New Thinking Allowed with Jeffrey Mishlove
Thomas Lombardo, PhD, is director of the Center for Future Consciousness in Glendale, Arizona. He is author of Future Consciousness: The Path To Purposeful Evolution; The Evolution of Future Consciousness; Wisdom, Consciousness, and the Future; and Mind Flight: A Journey Into The Future. He is also writing a four volume series, titled Science Fiction: The Evolutionary Mythology of the Future. The first volume will be published in 2018.

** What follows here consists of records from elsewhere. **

(* ===== verification/LinkPolicy.v ===== *)
(** * Control plane: actors and link policies

    [crates/libs/tascarrel-protocol/src/control_plane/policy/] and
    [tascarrel-api/src/operations.rs]: who a peer of the daemon topology may
    speak for.  [Policy] is the trait; the topology's constructors build
    [ActorPolicy] values.  Identifiers are their strings; a generated trace
    identifier is an argument. *)

From S2P Require Import Prelude Utf8.

(** [protocol::Actor]. *)
Inductive Actor :=
| ClientActor (client_id : bytes)
| HostActor
| WorkspaceActor (workspace : bytes)
| PodActor (workspace pod_id : bytes).
#[export] Instance Actor_eq_dec : EqDecision Actor.
Proof. solve_decision. Defined.

(** [protocol::RequestContext]. *)
Record RequestContext := {
  origin : Actor; caller : Actor; trace_id : bytes; caused_by : option bytes
}.
#[export] Instance RequestContext_eq_dec : EqDecision RequestContext.
Proof. solve_decision. Defined.

(** [protocol::OperationError], the details being message and report. *)
Inductive OperationErrorKind :=
| InvalidRequest | Forbidden | Unavailable | Overloaded | TimedOut | Internal.
Record OperationError := {
  error_kind : OperationErrorKind; message : bytes; report : option bytes
}.

(** [Actor::is_host_or_client]. *)
Definition is_host_or_client (a : Actor) : bool :=
  match a with ClientActor _ | HostActor => true | _ => false end.

(** [Policy::validate_context]; [trace] is what [TraceId::generate] returns. *)
Class Policy (P : Type) :=
  validate_context : P -> bytes -> option RequestContext -> outcome OperationError RequestContext.

Definition opening_forbidden : OperationError :=
  {| error_kind := Forbidden;
     message := str "authenticated peer is forbidden from opening operations on this link";
     report := None |}.
Definition context_required : OperationError :=
  {| error_kind := InvalidRequest; message := str "request context is required on this link";
     report := None |}.
Definition context_actor_forbidden : OperationError :=
  {| error_kind := Forbidden;
     message := str "request origin or caller is not accepted from the authenticated peer";
     report := None |}.

Inductive MissingContext := RejectMissing | AssignMissing (actor : Actor).
Record ActorPolicy := {
  missing_context : MissingContext;
  origin_rule : Actor -> bool;
  caller_rule : Actor -> bool;
}.
(** [ActorPolicy::requiring] and [assigning]. *)
Definition requiring (o c : Actor -> bool) : ActorPolicy :=
  {| missing_context := RejectMissing; origin_rule := o; caller_rule := c |}.
Definition assigning (actor : Actor) : ActorPolicy :=
  {| missing_context := AssignMissing actor;
     origin_rule := fun candidate => bool_decide (candidate = actor);
     caller_rule := fun candidate => bool_decide (candidate = actor) |}.

(** [impl Policy for ActorPolicy]. *)
Definition actor_validate (p : ActorPolicy) (trace : bytes) (context : option RequestContext)
  : outcome OperationError RequestContext :=
  match context with
  | Some c =>
      if origin_rule p (origin c) && caller_rule p (caller c) then Ok c
      else Err context_actor_forbidden
  | None =>
      match missing_context p with
      | RejectMissing => Err context_required
      | AssignMissing actor =>
          Ok {| origin := actor; caller := actor; trace_id := trace; caused_by := None |}
      end
  end.
#[export] Instance ActorPolicy_policy : Policy ActorPolicy := actor_validate.

(** [DenyAll]. *)
Inductive DenyAll := deny_all.
Definition deny_validate (p : DenyAll) (trace : bytes) (context : option RequestContext)
  : outcome OperationError RequestContext := Err opening_forbidden.
#[export] Instance DenyAll_policy : Policy DenyAll := deny_validate.

(** A function is a policy ([impl<F> Policy for F]). *)
#[export] Instance function_policy
  : Policy (option RequestContext -> outcome OperationError RequestContext) :=
  fun f _ context => f context.

(** ** [policy::topology] *)
Definition host_or_workspace (actor : Actor) (ws : bytes) : bool :=
  is_host_or_client actor
  || match actor with WorkspaceActor w => bool_decide (w = ws) | _ => false end.
Definition workspace_or_pod (actor : Actor) (ws : bytes) : bool :=
  match actor with WorkspaceActor w => bool_decide (w = ws) | _ => false end
  || match actor with PodActor w _ => bool_decide (w = ws) | _ => false end.

Definition client_to_hostd (client_id : bytes) : ActorPolicy := assigning (ClientActor client_id).
Definition hostd_to_guestd : ActorPolicy := requiring is_host_or_client is_host_or_client.
Definition guestd_to_hostd (ws : bytes) : ActorPolicy :=
  requiring (fun candidate => workspace_or_pod candidate ws)
            (fun candidate => workspace_or_pod candidate ws).
Definition guestd_to_podd (ws : bytes) : ActorPolicy :=
  requiring (fun actor => host_or_workspace actor ws) (fun actor => host_or_workspace actor ws).
Definition podd_to_guestd (ws pod : bytes) : ActorPolicy :=
  requiring (fun candidate => bool_decide (candidate = PodActor ws pod))
            (fun candidate => bool_decide (candidate = PodActor ws pod)).
Definition podctl_to_guestd (ws pod : bytes) : ActorPolicy := assigning (PodActor ws pod).

(** ** The abstract rule: which actors a link may speak for *)
Inductive Link :=
| ClientLink (client_id : bytes)
| HostToGuest
| GuestToHost (ws : bytes)
| GuestToPod (ws : bytes)
| PodToGuest (ws pod : bytes)
| PodctlToGuest (ws pod : bytes).
Definition link_policy (l : Link) : ActorPolicy :=
  match l with
  | ClientLink c => client_to_hostd c
  | HostToGuest => hostd_to_guestd
  | GuestToHost ws => guestd_to_hostd ws
  | GuestToPod ws => guestd_to_podd ws
  | PodToGuest ws pod => podd_to_guestd ws pod
  | PodctlToGuest ws pod => podctl_to_guestd ws pod
  end.
(** The actors in scope of the authenticated peer, in prose terms: a client is
    itself; the host speaks for itself and its clients; a guest for its workspace
    and the pods in it; towards a pod, a guest carries host and clients too; a
    pod is itself. *)
Definition in_scope (l : Link) (a : Actor) : Prop :=
  match l with
  | ClientLink c => a = ClientActor c
  | HostToGuest => a = HostActor \/ exists c, a = ClientActor c
  | GuestToHost ws => a = WorkspaceActor ws \/ exists pod, a = PodActor ws pod
  | GuestToPod ws => a = HostActor \/ (exists c, a = ClientActor c) \/ a = WorkspaceActor ws
  | PodToGuest ws pod | PodctlToGuest ws pod => a = PodActor ws pod
  end.
(** Links on which the daemon assigns the identity. *)
Definition assigned (l : Link) : option Actor :=
  match l with
  | ClientLink c => Some (ClientActor c)
  | PodctlToGuest ws pod => Some (PodActor ws pod)
  | _ => None
  end.

(** One constructor of [Actor] against a boolean rule. *)
Ltac actor_cases :=
  cbn; rewrite ?orb_false_r, ?bool_decide_eq_true;
  split; [intros X; try discriminate X; subst; eauto
         |intros X; destruct_or?; destr_and; try congruence;
          repeat match goal with H : exists _, _ |- _ => destruct H end; congruence].
Lemma rules_scope l a :
  (origin_rule (link_policy l) a = true <-> in_scope l a)
  /\ (caller_rule (link_policy l) a = true <-> in_scope l a).
Proof.
  assert (H : forall ws, host_or_workspace a ws = true
    <-> a = HostActor \/ (exists c, a = ClientActor c) \/ a = WorkspaceActor ws).
  { intros ws. unfold host_or_workspace. destruct a; actor_cases. }
  assert (H' : forall ws, workspace_or_pod a ws = true
    <-> a = WorkspaceActor ws \/ exists pod, a = PodActor ws pod).
  { intros ws. unfold workspace_or_pod. destruct a; actor_cases. }
  assert (H'' : is_host_or_client a = true <-> a = HostActor \/ exists c, a = ClientActor c).
  { destruct a; actor_cases. }
  destruct l; cbn; rewrite ?bool_decide_eq_true; auto.
Qed.
Lemma missing_assigned l :
  missing_context (link_policy l) = match assigned l with Some a => AssignMissing a | None => RejectMissing end.
Proof. by destruct l. Qed.

(** Every link confines its peer to the authenticated scope.  A supplied
    context is admitted, unchanged, exactly when both its origin and its caller
    are actors the link may speak for; a context outside the scope is forbidden.
    Without a context the links with an assigned identity get that identity as
    origin and caller with a fresh trace and no cause, and the others refuse. *)
Theorem link_policy_confines l trace context :
  match context with
  | Some c =>
      (validate_context (link_policy l) trace context = Ok c
       /\ in_scope l (origin c) /\ in_scope l (caller c))
      \/ (validate_context (link_policy l) trace context = Err context_actor_forbidden
          /\ ~ (in_scope l (origin c) /\ in_scope l (caller c)))
  | None =>
      validate_context (link_policy l) trace context
      = match assigned l with
        | Some a => Ok {| origin := a; caller := a; trace_id := trace; caused_by := None |}
        | None => Err context_required
        end
  end.
Proof.
  unfold validate_context, ActorPolicy_policy, actor_validate. destruct context as [c|].
  - destruct (rules_scope l (origin c)) as [Ho _], (rules_scope l (caller c)) as [_ Hc].
    destruct (origin_rule (link_policy l) (origin c)) eqn:E1,
      (caller_rule (link_policy l) (caller c)) eqn:E2; cbn [andb].
    + left. split; [done|]. split; [by apply Ho|by apply Hc].
    + right. split; [done|]. intros [_ X%Hc]. congruence.
    + right. split; [done|]. intros [X%Ho _]. congruence.
    + right. split; [done|]. intros [X%Ho _]. congruence.
  - rewrite missing_assigned. by destruct (assigned l).
Qed.

(** A workspace cannot impersonate another one: whatever a guest daemon
    sends on its host link, no admitted context names a client, the host, or an
    actor of a different workspace. *)
Theorem guest_cannot_impersonate ws trace context c :
  validate_context (guestd_to_hostd ws) trace context = Ok c ->
  forall a, a = origin c \/ a = caller c ->
    is_host_or_client a = false
    /\ match a with WorkspaceActor w | PodActor w _ => w = ws | _ => False end.
Proof.
  intros H a Ha. change (guestd_to_hostd ws) with (link_policy (GuestToHost ws)) in H.
  unfold validate_context, ActorPolicy_policy, actor_validate in H. destruct context as [c'|]; [|done].
  case_match eqn:E; [|done]. injection H as ->. apply andb_true_iff in E as [E1 E2].
  apply rules_scope in E1, E2. cbn in E1, E2.
  destruct Ha as [-> | ->]; [destruct E1 as [->|[? ->]]|destruct E2 as [->|[? ->]]]; done.
Qed.
Lemma guest_cannot_impersonate_witness :
  is_host_or_client (PodActor (str "alpha") (str "p")) = false.
Proof.
  apply (guest_cannot_impersonate (str "alpha") (str "t")
    (Some {| origin := PodActor (str "alpha") (str "p"); caller := WorkspaceActor (str "alpha");
             trace_id := str "t"; caused_by := None |}) _ eq_refl). by left.
Defined.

Here he describes the philosophical conflict between his intuitive sense that there is an external world and the logical argument of Bishop Berkeley that we can only know our own experience and not the world itself. Pondering this paradox, he says, literally made him dizzy. The logical implication of Berkeley’s philosophy is a position known as solipsism — in which one is compelled to acknowledge the lack of direct evidence that other minds exist at all. This is only an inference we make.
New Thinking Allowed host, Jeffrey Mishlove, PhD, hosted and co-produced the original Thinking Allowed public television series. He is a past vice-president of the Association for Humanistic Psychology; and is the recipient of the Pathfinder Award from that Association for his contributions to the field of human consciousness exploration.
(Recorded on October 31, 2017)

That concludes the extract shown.